#### [What is being asked]
Could you write out the records below exactly, without omitting a line?

Collected data:
(** The error kinds of the specification, as the messages that tell them
    apart. *)
Definition OutOfRange (what : string) (lo hi : Z) : error :=
  errorString (what +:+ " must be at least " +:+ decimal lo
               +:+ " and at most " +:+ decimal hi).

Definition InvalidUniverse (what : string) (least : Z) (symbols : string) : error :=
  errorString (what +:+ " must contain at least " +:+ decimal least
               +:+ " unique " +:+ symbols).

Definition InvalidCasingPolicy : error := errorString "invalid word casing".



(** One artifact of each kind from its filled buffer: the inner part of the
    loop over artifacts. *)
Definition password_of (length : Z) (charSet : list rune) (bitsPerChar : Z)
    (passwordBuffer : list Z) : option gostring :=
  password_chars (Z.to_nat length) charSet bitsPerChar passwordBuffer
    (Cursor 0 0 0) [].

Definition passphrase_of (wordCount : Z) (separator : rune)
    (wordSet : list gostring) (bitsPerWord : Z) (passphraseBuffer : list Z)
    : option gostring :=
  passphrase_words (Z.to_nat wordCount) 0 wordCount separator wordSet
    bitsPerWord passphraseBuffer (Cursor 0 0 0) [].

(** The loop over artifacts, for either kind. *)
Fixpoint artifact_loop `{Reader R} (make : list Z → option gostring) (n : nat)
    (bytesPerArtifact : Z) (artifacts : list gostring) (r : R) : outcome * R :=
  match n with
  | O => (Returns artifacts None, r)
  | S n' =>
      match ReadFull r (Z.to_nat bytesPerArtifact) with
      | (inl err, r') => (Returns [] (Some err), r')
      | (inr buffer, r') =>
          match make buffer with
          | None => (Panics, r')
          | Some artifact =>
              artifact_loop make n' bytesPerArtifact (artifacts ++ [artifact]) r'
          end
      end
  end.

(** The cursor is where the loops keep it: the byte counter is the bit
    counter divided by eight. *)
Definition cursor_at (v : Z) (pos : nat) : cursor :=
  Cursor v (Z.of_nat pos) (Z.of_nat (pos / 8)).

(** ** The command line (cmd/passgen) *)

Module strconv.

Definition maxUint64 : Z := 2 ^ 64 - 1.

(** The smallest number whose product with the base 10 overflows. *)
Definition cutoff : Z := maxUint64 / 10 + 1.

(** The loop of [strconv.ParseUint(s, 10, 64)] from the value [n]; [None] is
    a syntax error or a range error, which the callers do not tell apart. *)
Fixpoint ParseUint_from (n : Z) (s : gostring) : option Z :=
  match s with
  | [] => Some n
  | c :: s' =>
      if (48 <=? c) && (c <=? 57) then
        let d := c - 48 in
        if cutoff <=? n then None
        else
          let n := Go.umul n 10 in
          let n1 := Go.uadd n d in
          if (n1 <? n) || (maxUint64 <? n1) then None
          else ParseUint_from n1 s'
      else None
  end.

Definition ParseUint (s : gostring) : option Z :=
  match s with
  | [] => None
  | _ => ParseUint_from 0 s
  end.

End strconv.

(** [uintMax = ^uint(0)] (main.go). *)
Definition uintMax : Z := Go.uint_modulus - 1.
Record t : Type := mk {
  bounds : loc;
  ZERO : loc;
  dimension : nat;
  diag_hess : bool
}.

Definition _safe_diff (self : t) (x : loc) : M loc :=
  b2 <~ alloc1 (vv torch.square) (bounds self) ;;
  x2 <~ alloc1 (vv torch.square) x ;;
  d <~ alloc2 (vvv torch.sub) b2 x2 ;;
  alloc1 (vv (fun v => torch.clamp_min v 1e-08)) d.

Definition feasibility (self : t) (x : loc) : M loc :=
  a <~ alloc1 (vv torch.abs) x ;;
  c <~ alloc2 (vvbv torch.le) a (bounds self) ;;
  alloc1 (bvb torch.all) c.

Definition value (self : t) (x : loc) : M loc :=
  d <~ _safe_diff self x ;;
  l <~ alloc1 (vv torch.log) d ;;
  s <~ alloc1 (vs torch.sum) l ;;
  alloc1 (ss f64.neg) s.

Definition gradient (self : t) (x : loc) : M loc :=
  x2 <~ alloc1 (vv (torch.muls (Fin 2))) x ;;
  d <~ _safe_diff self x ;;
  alloc2 (vvv torch.div) x2 d.

Definition inverse_gradient (self : t) (y : loc) : M loc :=
  ay <~ alloc2 (vvv torch.mul) (bounds self) y ;;
  asqr_ysqr <~ alloc1 (vv torch.square) ay ;;
  t1 <~ alloc1 (vv (torch.adds (Fin 1))) asqr_ysqr ;;
  t2 <~ alloc1 (vv torch.sqrt) t1 ;;
  t3 <~ alloc1 (vv (torch.adds (Fin (-1)))) t2 ;;
  raw <~ alloc2 (vvv torch.div) t3 y ;;
  mask <~ alloc2
            (fun ty tz =>
               match ty, tz with
               | TV v, TS z => Ok (TBV (map (fun a => f64.isclose a z 1e-05 1e-07) v))
               | _, _ => Raise RuntimeError
               end) y (ZERO self) ;;
  inplace2 (vbvv (fun v m => torch.masked_fill v m (Fin 0))) raw mask.

Definition hessian (self : t) (x : loc) : M loc :=
  d <~ _safe_diff self x ;;
  reci_diff <~ inplace1 (vv torch.reciprocal) d ;;
  t1 <~ alloc1 (vv (torch.muls (Fin 2))) reci_diff ;;
  t2 <~ alloc2 (vvv torch.mul) x reci_diff ;;
  t3 <~ alloc1 (vv torch.square) t2 ;;
  t4 <~ alloc1 (vv (torch.muls (Fin 4))) t3 ;;
  output <~ alloc2 (vvv torch.add) t1 t4 ;;
  inplace1 (vv (fun v => torch.clamp_max v 1e07)) output.
(** * prompt_caching_demo.py: cost analysis, conversation window and start-up

    A shallow embedding of [src/prompt_caching_demo.py].

    - Python [int] is [Z]; Python [float] is IEEE 754 binary64, modelled in
      [Module B64] by its values (exact rationals that are representable,
      the two infinities and NaN) with every operation rounded to nearest,
      ties to even.  The rounding is defined on [Q], so that bounds on the
      rounding error are theorems; [Module Prim] maps it to Rocq's
      primitive binary64 floats, and the two agree on the script's figures
      and on ties, subnormals and overflow ([Module PrimFacts]).  The sign
      of a zero is not kept: the script divides, compares, adds and
      multiplies, and Python raises on either zero divisor.
    - Text is ASCII ([str.strip], [str.lower] and [len] on bytes).
    - [print], [input] and [client.messages.create] are events of a trace;
      exceptions are the [Raise] results of a small monad.
    - Text formatting (colours, [:,], [:.6f]) is not modelled: a printed
      line is a constructor of [line] that carries the numbers it shows. *)

From Stdlib Require Import ZArith QArith Qround Qabs Qpower Qreduction.
From Stdlib Require Import Lia Lqa List String Bool.
From Stdlib Require PrimFloat FloatOps SpecFloat Uint63.
Import ListNotations.

Set Implicit Arguments.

#### [Exercise answer]
(** The error kinds of the specification, as the messages that tell them
    apart. *)
Definition OutOfRange (what : string) (lo hi : Z) : error :=
  errorString (what +:+ " must be at least " +:+ decimal lo
               +:+ " and at most " +:+ decimal hi).

Definition InvalidUniverse (what : string) (least : Z) (symbols : string) : error :=
  errorString (what +:+ " must contain at least " +:+ decimal least
               +:+ " unique " +:+ symbols).

Definition InvalidCasingPolicy : error := errorString "invalid word casing".



(** One artifact of each kind from its filled buffer: the inner part of the
    loop over artifacts. *)
Definition password_of (length : Z) (charSet : list rune) (bitsPerChar : Z)
    (passwordBuffer : list Z) : option gostring :=
  password_chars (Z.to_nat length) charSet bitsPerChar passwordBuffer
    (Cursor 0 0 0) [].

Definition passphrase_of (wordCount : Z) (separator : rune)
    (wordSet : list gostring) (bitsPerWord : Z) (passphraseBuffer : list Z)
    : option gostring :=
  passphrase_words (Z.to_nat wordCount) 0 wordCount separator wordSet
    bitsPerWord passphraseBuffer (Cursor 0 0 0) [].

(** The loop over artifacts, for either kind. *)
Fixpoint artifact_loop `{Reader R} (make : list Z → option gostring) (n : nat)
    (bytesPerArtifact : Z) (artifacts : list gostring) (r : R) : outcome * R :=
  match n with
  | O => (Returns artifacts None, r)
  | S n' =>
      match ReadFull r (Z.to_nat bytesPerArtifact) with
      | (inl err, r') => (Returns [] (Some err), r')
      | (inr buffer, r') =>
          match make buffer with
          | None => (Panics, r')
          | Some artifact =>
              artifact_loop make n' bytesPerArtifact (artifacts ++ [artifact]) r'
          end
      end
  end.

(** The cursor is where the loops keep it: the byte counter is the bit
    counter divided by eight. *)
Definition cursor_at (v : Z) (pos : nat) : cursor :=
  Cursor v (Z.of_nat pos) (Z.of_nat (pos / 8)).

(** ** The command line (cmd/passgen) *)

Module strconv.

Definition maxUint64 : Z := 2 ^ 64 - 1.

(** The smallest number whose product with the base 10 overflows. *)
Definition cutoff : Z := maxUint64 / 10 + 1.

(** The loop of [strconv.ParseUint(s, 10, 64)] from the value [n]; [None] is
    a syntax error or a range error, which the callers do not tell apart. *)
Fixpoint ParseUint_from (n : Z) (s : gostring) : option Z :=
  match s with
  | [] => Some n
  | c :: s' =>
      if (48 <=? c) && (c <=? 57) then
        let d := c - 48 in
        if cutoff <=? n then None
        else
          let n := Go.umul n 10 in
          let n1 := Go.uadd n d in
          if (n1 <? n) || (maxUint64 <? n1) then None
          else ParseUint_from n1 s'
      else None
  end.

Definition ParseUint (s : gostring) : option Z :=
  match s with
  | [] => None
  | _ => ParseUint_from 0 s
  end.

End strconv.

(** [uintMax = ^uint(0)] (main.go). *)
Definition uintMax : Z := Go.uint_modulus - 1.
Record t : Type := mk {
  bounds : loc;
  ZERO : loc;
  dimension : nat;
  diag_hess : bool
}.

Definition _safe_diff (self : t) (x : loc) : M loc :=
  b2 <~ alloc1 (vv torch.square) (bounds self) ;;
  x2 <~ alloc1 (vv torch.square) x ;;
  d <~ alloc2 (vvv torch.sub) b2 x2 ;;
  alloc1 (vv (fun v => torch.clamp_min v 1e-08)) d.

Definition feasibility (self : t) (x : loc) : M loc :=
  a <~ alloc1 (vv torch.abs) x ;;
  c <~ alloc2 (vvbv torch.le) a (bounds self) ;;
  alloc1 (bvb torch.all) c.

Definition value (self : t) (x : loc) : M loc :=
  d <~ _safe_diff self x ;;
  l <~ alloc1 (vv torch.log) d ;;
  s <~ alloc1 (vs torch.sum) l ;;
  alloc1 (ss f64.neg) s.

Definition gradient (self : t) (x : loc) : M loc :=
  x2 <~ alloc1 (vv (torch.muls (Fin 2))) x ;;
  d <~ _safe_diff self x ;;
  alloc2 (vvv torch.div) x2 d.

Definition inverse_gradient (self : t) (y : loc) : M loc :=
  ay <~ alloc2 (vvv torch.mul) (bounds self) y ;;
  asqr_ysqr <~ alloc1 (vv torch.square) ay ;;
  t1 <~ alloc1 (vv (torch.adds (Fin 1))) asqr_ysqr ;;
  t2 <~ alloc1 (vv torch.sqrt) t1 ;;
  t3 <~ alloc1 (vv (torch.adds (Fin (-1)))) t2 ;;
  raw <~ alloc2 (vvv torch.div) t3 y ;;
  mask <~ alloc2
            (fun ty tz =>
               match ty, tz with
               | TV v, TS z => Ok (TBV (map (fun a => f64.isclose a z 1e-05 1e-07) v))
               | _, _ => Raise RuntimeError
               end) y (ZERO self) ;;
  inplace2 (vbvv (fun v m => torch.masked_fill v m (Fin 0))) raw mask.

Definition hessian (self : t) (x : loc) : M loc :=
  d <~ _safe_diff self x ;;
  reci_diff <~ inplace1 (vv torch.reciprocal) d ;;
  t1 <~ alloc1 (vv (torch.muls (Fin 2))) reci_diff ;;
  t2 <~ alloc2 (vvv torch.mul) x reci_diff ;;
  t3 <~ alloc1 (vv torch.square) t2 ;;
  t4 <~ alloc1 (vv (torch.muls (Fin 4))) t3 ;;
  output <~ alloc2 (vvv torch.add) t1 t4 ;;
  inplace1 (vv (fun v => torch.clamp_max v 1e07)) output.
(** * prompt_caching_demo.py: cost analysis, conversation window and start-up

    A shallow embedding of [src/prompt_caching_demo.py].

    - Python [int] is [Z]; Python [float] is IEEE 754 binary64, modelled in
      [Module B64] by its values (exact rationals that are representable,
      the two infinities and NaN) with every operation rounded to nearest,
      ties to even.  The rounding is defined on [Q], so that bounds on the
      rounding error are theorems; [Module Prim] maps it to Rocq's
      primitive binary64 floats, and the two agree on the script's figures
      and on ties, subnormals and overflow ([Module PrimFacts]).  The sign
      of a zero is not kept: the script divides, compares, adds and
      multiplies, and Python raises on either zero divisor.
    - Text is ASCII ([str.strip], [str.lower] and [len] on bytes).
    - [print], [input] and [client.messages.create] are events of a trace;
      exceptions are the [Raise] results of a small monad.
    - Text formatting (colours, [:,], [:.6f]) is not modelled: a printed
      line is a constructor of [line] that carries the numbers it shows. *)

From Stdlib Require Import ZArith QArith Qround Qabs Qpower Qreduction.
From Stdlib Require Import Lia Lqa List String Bool.
From Stdlib Require PrimFloat FloatOps SpecFloat Uint63.
Import ListNotations.

Set Implicit Arguments.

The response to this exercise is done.